- EUR/USD has bounced from new yearly lows below 1.1520 trading sideways on the day and for the week, above 1.1550.
- The US dollar has weakened in recent trading as US bonds trigger a further drop in global yields.
EUR/USD has seen a surprise reversal after making new yearly lows below 1.1520 earlier in the session on the back of the stronger-than-expected U.S. labor market report for October.
MetaNews.
The pair is now trading over 1.1550 and has been trading sideways for the past week and day. The dollar, which is now losing ground versus all of its main G10 peers, is driving the most recent move.
In recent trading, the US dollar has dropped in the G10 rankings and currently lies in the center of the performance table. Despite being one of the best performing G10 currencies prior to the US data.
U.S. bonds lead global yield decline
One of the causes for the rebound could be profit-taking. Currency markets are more inclined to follow the lead of some unusual bond market movements.
Bond rates around the world are continuing to fall, particularly in the United States. 2-year rates have dropped around 3 basis points to below 0.40 percent. While 10-year yields have dropped nearly 7 basis points to roughly 1.45 percent, their lowest level since late September.
European yields are also falling
Meanwhile, European yields are decreasing as well, albeit to a lesser extent, with German 2-year yields down 2 basis points at -0.74 percent and German 10-year yields down 6 basis points at -0.28 percent.
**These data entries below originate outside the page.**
(** ** Status updates in sequence *)

Lemma update_one_inv (flt asg : list (string * value)) (w w' : world) (n : nat) :
  update_one "task" flt asg w = (Ok n, w') -> n <> 0%nat ->
  exists pre d post,
    collection w "task" = (pre ++ d :: post)%list
    /\ matches flt d = true
    /\ Forall (fun x => matches flt x = false) pre
    /\ w' = {| colls := <["task" := (pre ++ apply_set asg d :: post)%list]> (colls w);
               next_oid := next_oid w;
               journal := (journal w ++ [UpdateOne "task" flt asg 1])%list |}.
Proof.
  unfold update_one. assert (Hs := update_first_spec flt asg (collection w "task")).
  destruct (update_first flt asg (collection w "task")) as [l'|]; intros [= <- <-] Hn; [|done].
  destruct Hs as (pre & d & post & Hl & Hd & Hpre & ->). by exists pre, d, post.
Qed.

Lemma update_task_status_ok (task_id s : string) (w w' : world) :
  update_task_status task_id s w = (Ok true, w') ->
  exists oid pre d post,
    ObjectId_of_str task_id = Some oid
    /\ collection w "task" = (pre ++ d :: post)%list
    /\ d !! "_id" = Some (VOid oid)
    /\ Forall (fun x => x !! "_id" <> Some (VOid oid)) pre
    /\ w' = {| colls := <["task" := (pre ++ <["status" := VStr s]> d :: post)%list]> (colls w);
               next_oid := next_oid w;
               journal := (journal w ++ [UpdateOne "task" [("_id", VOid oid)]
                                           [("status", VStr s)] 1])%list |}.
Proof.
  unfold update_task_status. destruct (ObjectId_of_str task_id) as [oid|]; [|discriminate].
  unfold bind.
  destruct (update_one _ _ _ w) as [[n|e] w1] eqn:Hu; [|discriminate].
  destruct (n =? 0)%nat eqn:Hn; [discriminate|]. intros [= ->].
  apply Nat.eqb_neq in Hn.
  destruct (update_one_inv _ _ _ _ _ Hu Hn) as (pre & d & post & Hl & Hd & Hpre & Hw).
  exists oid, pre, d, post. rewrite matches_id in Hd. apply bool_decide_eq_true in Hd.
  repeat split; try done.
  eapply Forall_impl; [exact Hpre|]. intros x Hx. cbv beta in Hx. rewrite matches_id in Hx.
  by apply bool_decide_eq_false in Hx.
Qed.

Lemma update_task_status_run (task_id s : string) (w : world) (oid : ObjectId)
    (pre post : list doc) (d : doc) :
  ObjectId_of_str task_id = Some oid ->
  collection w "task" = (pre ++ d :: post)%list ->
  d !! "_id" = Some (VOid oid) ->
  Forall (fun x => x !! "_id" <> Some (VOid oid)) pre ->
  update_task_status task_id s w
  = (Ok true,
     {| colls := <["task" := (pre ++ <["status" := VStr s]> d :: post)%list]> (colls w);
        next_oid := next_oid w;
        journal := (journal w ++ [UpdateOne "task" [("_id", VOid oid)]
                                    [("status", VStr s)] 1])%list |}).
Proof.
  intros Ho Hl Hd Hpre. unfold update_task_status. rewrite Ho. unfold bind.
  rewrite (update_one_some _ _ _ w pre post d Hl).
  - reflexivity.
  - by apply not_matches_id.
  - rewrite matches_id. by apply bool_decide_eq_true_2.
Qed.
As a result, yield spreads between the US and Europe have narrowed significantly, boosting the EUR/USD.
The reaction of global markets to a stronger-than-expected US labor market report is to lower yields, which is quite perplexing.
Markets value better economic growth, which raises inflation expectations, and so raises expectations for higher interest rates to combat such inflation. It’s possible that technical buying, notably in US 10-year yields, is having a role.
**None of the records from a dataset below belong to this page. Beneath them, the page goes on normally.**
(** X7: the comprehension of [load_file] returns exactly when every row
    of the file has a second field and every row other than a row of
    column titles has six fields, the sixth a float; the readings are
    then those of the rows that are not rows of titles, in the order of
    the file. *)
Theorem read_rows_spec (csvreader : list (list string)) (rows : list reading) :
  read_rows py_float csvreader = Ok rows <->
  (forall row, In row csvreader -> nth_error row 1 <> None)
  /\ Forall2 (reading_of_row py_float) (filter is_data_row csvreader) rows.
Proof.
  revert rows. induction csvreader as [ | row rest IH ]; intros rows.
  - simpl. split.
    + intros [= <-]. split; [ tauto | constructor ].
    + intros [_ H]. inversion H. reflexivity.
  - destruct (nth_error row 1) as [ zip | ] eqn:E1.
    2:{ rewrite (read_rows_short _ _ E1). split; [ discriminate | ].
        intros [H _]. elim (H row); [ now left | exact E1 ]. }
    destruct (string_dec zip "Approximate Zip Code") as [ -> | N ].
    + assert (Hd : is_data_row row = false)
        by (unfold is_data_row; now rewrite E1).
      rewrite (read_rows_title _ _ E1), IH.
      cbn [filter]. rewrite Hd.
      split; intros [H F]; (split; [ | exact F ]).
      * intros r [ <- | Hin ]; [ congruence | auto ].
      * intros r Hin. apply H. now right.
    + assert (Hd : is_data_row row = true).
      { unfold is_data_row. rewrite E1.
        now rewrite (proj2 (String.eqb_neq _ _) N). }
      rewrite (read_rows_data _ _ _ E1 N).
      cbn [filter]. rewrite Hd.
      split.
      * destruct (nth_error row 4) as [ time | ] eqn:E4; [ | discriminate ].
        destruct (nth_error row 5) as [ field | ] eqn:E5; [ | discriminate ].
        destruct (py_float field) as [ x | e ] eqn:Ex; [ | discriminate ].
        destruct (read_rows py_float rest) as [ tl | e ] eqn:Er; [ | discriminate ].
        intros [= <-]. destruct (proj1 (IH tl) eq_refl) as [H F].
        split.
        -- intros r [ <- | Hin ]; [ congruence | auto ].
        -- constructor; [ | exact F ].
           exists zip, time, field, x. auto.
      * intros [H F]. inversion F as [ | r0 r tl0 tl HR HF ]; subst.
        destruct HR as (zip' & time & field & x & H1 & H4 & H5 & Hx & ->).
        rewrite H4, H5, Hx.
        assert (Er : read_rows py_float rest = Ok tl).
        { apply IH. split; [ | exact HF ]. intros r Hin. apply H. now right. }
        rewrite Er. rewrite E1 in H1. now injection H1 as <-.
Qed.

(** X8: a call of [load_file] that raises leaves the object and the
    output as they were: there is no file, or [read_rows] raises.  A call
    that returns has loaded the readings of the file and written one
    line, the number of readings followed by [lines loaded.]. *)
Theorem load_file_spec (file : option (list (list string)))
    (self : DataSet) (out : stdout) :
  match load_file list_of_set py_float file (self, out) with
  | (Raise e, (self', out')) =>
      self' = self /\ out' = out
      /\ (file = None /\ e = FileNotFoundError
          \/ exists csvreader, file = Some csvreader
                               /\ read_rows py_float csvreader = Raise e)
  | (Ok _, (self', out')) =>
      exists csvreader rows,
        file = Some csvreader
        /\ read_rows py_float csvreader = Ok rows
        /\ load list_of_set rows self = (Ok tt, self')
        /\ _data self' = Some rows
        /\ out' = out ++ [Text ((str_of_nat (List.length rows) ++ " lines loaded.")
                                  ++ newline)]
  end.
Proof.
  unfold load_file. destruct file as [ csvreader | ].
  - destruct (read_rows py_float csvreader) as [ rows | e ] eqn:Er.
    + rewrite load_eq. unfold print.
      exists csvreader, rows.
      split; [ reflexivity | ]. split; [ exact Er | ].
      split; [ apply load_eq | ]. split; reflexivity.
    + repeat split. right. eauto.
  - repeat split. now left.
Qed.
End LoadFile.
Bond investors are likely to understand that bonds at these levels are not very appealing as they consider the implications of the recent jobs report for economic growth, inflation, and Fed policy (i.e., yields are too low).
Next week, the US consumer price inflation data will be announced, and if the headline number remains over 5.0 percent, it may serve as a reminder that the “transitory” inflation narrative promoted by many central banks around the world is under increasing strain.